The key to making D's GC acceptable lies in two factors I believe.

1. Improve the implementation enough so that you will only be impacted by GC in extermely low memory or real time environments. 2. Defer allocation more and more by using ranges and algorithms more, and trust that compiler optimisations will make these fast.

The big, big offender I believe for extra allocations is functions which return objects, rather than functions which write to output ranges. The single most common occurence of this is something like this is toString. Instead of writing this...

string toString() {
    // Allocations the user of the library has no control over.
    return foo.toString() ~ bar.toString() ~ " something else";
}

I believe you should always, always instead write this.

// I left out the part with different character types.
void writeString(OutputRange)(OutputRange outputRange)
if (isOutputRange!(OutputRange, char)) {
    // Allocations controlle by the user of the library,
    // this template could appear in a @nogc function.
    foo.writeString(outputRange);
    bar.writeString(outputRange);

    "something else".copy(outputRange);
}

It's perhaps strange at first because you're pre-programmed from other languages, except maybe C++ which uses output streams, to always be allocating temporary objects everywhere, even if all you are doing is writing them to an object.

For improving the GC to an acceptable level, I believe collection only needs to execute fast enough such that it will fit within a frame comfortably. So for something rendering at 60FPS you have 1 second / 60 frames ~= 16.6 milliseconds of computation you can do without resulting in a single dropped frame. That means you need to get collection down to something in the 1ms to 2ms region. At which point collection time will only impact something which is really pushing the hardware, which would exclude most mobile video games, which are about the complexity of Angry Birds.

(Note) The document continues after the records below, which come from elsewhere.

(** * Sat Norte de Minas Gerais: the image refresh service of [main.py]

    A shallow embedding of [main.py]: the download of the satellite image
    ([get_gibs_image]), the background refresh loop
    ([atualizar_periodicamente]) and the endpoint that serves the image
    ([get_image]), with the properties of the service proved about them.

    The file system is a finite map from paths to byte strings, the
    network and the disk are an environment handed to each download, output
    and waiting are events appended to a trace, and Python exceptions are
    the [Raise] results of a small state-and-error monad. *)

From stdpp Require Import gmap strings list fin_maps pretty.
From Stdlib Require Import ZArith Strings.Byte Strings.Ascii Strings.String.

Open Scope string_scope.
Open Scope N_scope.

(** ** Text helpers *)

Abbreviation bytes := (list byte).

(** One decimal digit as a character. *)
Definition digit (n : N) : ascii := ascii_of_N (48 + n mod 10).

(** [%02d] and [%04d] of the C formatter, for values that fit. *)
Definition pad2 (n : N) : string :=
  String (digit (n / 10)) (String (digit n) "").

Definition pad4 (n : N) : string :=
  String (digit (n / 1000)) (String (digit (n / 100)) (pad2 n)).

(** The value of a decimal digit character. *)
Definition digit_val (c : ascii) : option N :=
  let k := N_of_ascii c in
  if (48 <=? k) && (k <=? 57) then Some (k - 48) else None.

Fixpoint number_of (s : string) (acc : N) : option N :=
  match s with
  | "" => Some acc
  | String c s' =>
      match digit_val c with
      | Some v => number_of s' (10 * acc + v)
      | None => None
      end
  end.

(** [s.split(sep)] for a one-character separator. *)
Fixpoint split_on (sep : ascii) (s : string) : list string :=
  match s with
  | "" => [""]
  | String c s' =>
      if Ascii.eqb c sep then "" :: split_on sep s'
      else match split_on sep s' with
           | [] => [String c ""]
           | h :: t => String c h :: t
           end
  end.

(** [s.partition(sep)]: the text before and after the first separator. *)
Fixpoint cut_at (sep : ascii) (s : string) : option (string * string) :=
  match s with
  | "" => None
  | String c s' =>
      if Ascii.eqb c sep then Some ("", s')
      else match cut_at sep s' with
           | Some (k, v) => Some (String c k, v)
           | None => None
           end
  end.

Fixpoint occurs (sep : ascii) (s : string) : bool :=
  match s with
  | "" => false
  | String c s' => Ascii.eqb c sep || occurs sep s'
  end.

(** ** Dates and the bounding box *)

(** The calendar part of [datetime.utcnow()], the only part the format
    [%Y-%m-%d] looks at. *)
Record datetime := mk_datetime { year : N; month : N; day : N }.

(** What [datetime] itself guarantees of its fields, with four-digit years. *)
Definition valid_date (d : datetime) : Prop :=
  1000 <= year d <= 9999 /\ 1 <= month d <= 12 /\ 1 <= day d <= 31.

(** [d.strftime("%Y-%m-%d")] *)
Definition strftime (d : datetime) : string :=
  pad4 (year d) ++ "-" ++ pad2 (month d) ++ "-" ++ pad2 (day d).

(** Reading [YYYY-MM-DD] back. *)
Definition strptime (s : string) : option datetime :=
  match split_on "-" s with
  | [y; m; d] =>
      if (String.length y =? 4)%nat && (String.length m =? 2)%nat
         && (String.length d =? 2)%nat then
        match number_of y 0, number_of m 0, number_of d 0 with
        | Some y', Some m', Some d' => Some (mk_datetime y' m' d')
        | _, _, _ => None
        end
      else None
  | _ => None
  end.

I firmly believe there's no silver bullet for automatic memory management. Reference counting solutions, including automatic reference counting, will consume less memory than a garbage collector and offer more predictable collection times, but do so at the expense of memory safety and simplicity. You need fatter pointers to manage the reference counts, and you need to carefully deal with reference cycles.

In addition, you cannot easily share slices of memory with reference counting, which is an advantage of garbage collection. With GC, you can allocate a string, slice a part of it, hand over the slice to some other object, and you know that the slice will stay around for as long as it's needed. With reference counting, you have to either retain the slice and the whole segment in the same way and allow for the possibility of hidden cycles, or disallow slicing and create copies instead. Slicing in GC is important, because you can create much more efficient programs which take slices based on regex, which we do right now.

For the environments which cannot tolerate collection whatsoever, like Sociomantic's real time bidding operations, then control of allocation will have to be left to the user. This is where the zero allocation idea behind ranges and algorithms comes into play, because then the code which doesn't allocate, which could potentially be all of std.algorithm, can still be used in those environments, rather than being rendered unusable.

There's my thoughts on it anyway. I probably rambled on too long.